Does the black bedliner paint get hot? Too hot to touch when out all day in the sun?


----------



## gordonc777 (Mar 1, 2013)

@KED_ MAN I used Rustolium (i think that's how it is spelled.) I got it at WALMART. i put 2 or 3 coats on the bottom and 3 coats on the inside of the boat. worked out well.

@Henricogolfer It gets a little warm but nothing to bad. I decked mine so it would not be a problem for me. But the cool temp of the water should cool it as well. You can get bed liner in all different colors. so if black isn't your color or you want a different color you can get it in red, green, blue, grey, and white. also once it is dry wait a couple days and you can paint it. A buddy of mine did and it came out pretty good. if you paint it brush the rino lining on instead of using a roller or sprayer. it makes it easy and looks clean. If you have anymore questions feel free to drop me a line. hope that helps a little.


----------



## TimRich (Mar 1, 2013)

Same here. I used the rustoleum rattle cans from walmart. Mine doesn't get hot, the water seems to keep it cool.


----------



## gordonc777 (Mar 1, 2013)

Well I added some cool stuff.

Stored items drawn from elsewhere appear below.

Definition canon_snd (x : list (Z * list Z) * client) : list (Z * list Z) * client := (fst x, canon (snd x)).
Lemma client_send_canon log c t m :
  client_send sock_send log (canon c) t m = canon_snd <$> client_send sock_send log c t m.
Proof.
  unfold client_send. if_goal; [done|]. destruct (in_array _ _); [|done]. cbn [mbind option_bind fd canon]. if_goal; done.
Qed.
Lemma client_message_canon log c t :
  client_message sock_send inf log (canon c) t =
    ('(l, c') ← client_message sock_send inf log c t; Some (l, canon c')).
Proof.
  assert (forall o : option (list (Z * list Z) * client), canon_snd <$> o = ('(l, c') ← o; Some (l, canon c'))) as Y by (by intros [[]|]).
  unfold client_message. rewrite !client_send_canon, !Y.
  assert (forall (o : option (list Z)) k, (m ← o; client_send sock_send log (canon c) k m) =
    ('(l, c') ← (m ← o; client_send sock_send log c k m); Some (l, canon c'))) as X.
  { intros [m|] k; [|done]. cbn [mbind option_bind]. by rewrite client_send_canon, Y. }
  rewrite !X. if_goal; [done|]. if_goal.
  { destruct (client_send sock_send log c 6 []) as [[l c']|]; [|done]. cbn [fst snd mbind option_bind fd canon].
    destruct (fd c' >=? 0); done. }
  repeat (if_goal; [done|]). done.
Qed.
Lemma client_send_ok log c t m : 0 <= t < 4294967296 ->
  exists l c', client_send sock_send log c t m = Some (l, c') /\ (fd c' = -1 \/ c' = c).
Proof.
  intros Ht. unfold client_send. if_goal; [exists log, c; auto|]. bool_prop. pose proof (zlen_nonneg m).
  assert (zlen (pb_varint (zlen m)) <= 5) by (apply (varint_len 10 _ 5); cbn; lia).
  assert (zlen (pb_varint t) <= 5) by (apply (varint_len 10 _ 5); cbn; lia).
  rewrite in_array_Some by (rewrite api_frame_len; lia). cbn [mbind option_bind]. if_goal; eexists _, _; auto.
Qed.
Lemma client_message_ok log c t :
  exists l c', client_message sock_send inf log c t = Some (l, c') /\
    (fd c' = -1 \/ exists b, c' = with_subscribed b c).
Proof using Hinf.
  assert (forall t m, 0 <= t < 4294967296 -> exists l c', client_send sock_send log c t m = Some (l, c') /\
    (fd c' = -1 \/ exists b, c' = with_subscribed b c)) as X.
  { intros k m Hk. destruct (client_send_ok log c k m Hk) as (l & c' & -> & H). exists l, c'. split; [done|].
    destruct H as [?| ->]; [by left|]. right. exists (subscribed c). by destruct c. }
  unfold client_message. pose proof (api_hello_len inf Hinf). pose proof (api_device_info_len inf Hinf).
  rewrite !in_array_Some by lia. cbn [mbind option_bind].
  if_goal; [by apply X|]. if_goal.
  { destruct (X 6 []) as (l & c' & -> & H'); [lia|]. cbn [mbind option_bind]. eexists _, _. split; [done|].
    if_goal; [by left|exact H']. }
  repeat (if_goal; [first [by apply X|eexists _, _; split; [done|]; right; by eexists]|]).
  eexists _, _. split; [done|]. right. exists (subscribed c). by destruct c.
Qed.
Lemma handle_all_closed log c msgs : fd c < 0 -> handle_all log c msgs = Some (log, c).
Proof. intros H. destruct msgs as [|[t m] msgs]; [done|]. cbn. by rewrite (proj2 (Z.ltb_lt _ _)). Qed.
Lemma handle_all_app log c ms1 ms2 :
  handle_all log c (ms1 ++ ms2) = ('(log, c) ← handle_all log c ms1; handle_all log c ms2).
Proof.
  revert log c. induction ms1 as [|[t m] ms1 IH]; intros log c; [done|]. cbn [app handle_all].
  if_goal; [cbn [mbind option_bind]; by rewrite handle_all_closed|].
  destruct (client_message sock_send inf log c t) as [[l c']|]; [|done]. cbn [mbind option_bind]. apply IH.
Qed.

I added a 16 foot LED waterproof light strip. It came out realy cool. if you look at where the black meets the grey at the top of the boat you will see the lights. i will take some pics at night so you can see it better and how bright they are. I got the lights on Amazon.com for 16.00 and they look great. they are held on by 3M sticky stuff and work perfect. they were very easy to install. It took me and a buddy less than 30 min to fix my depth finder, and install the light strip and hide the wires. Tomorrow night i am taking the boat out to fish all night. i will take pictures!









i also added the front seat.


----------



## gordonc777 (Mar 1, 2013)

Here are the night time photo's


----------



## IDAHOAUGER (May 29, 2015)

It's been a couple of years now...how's the boat doing for you out on the water fishing? Again, great build! Any photos on the water?


----------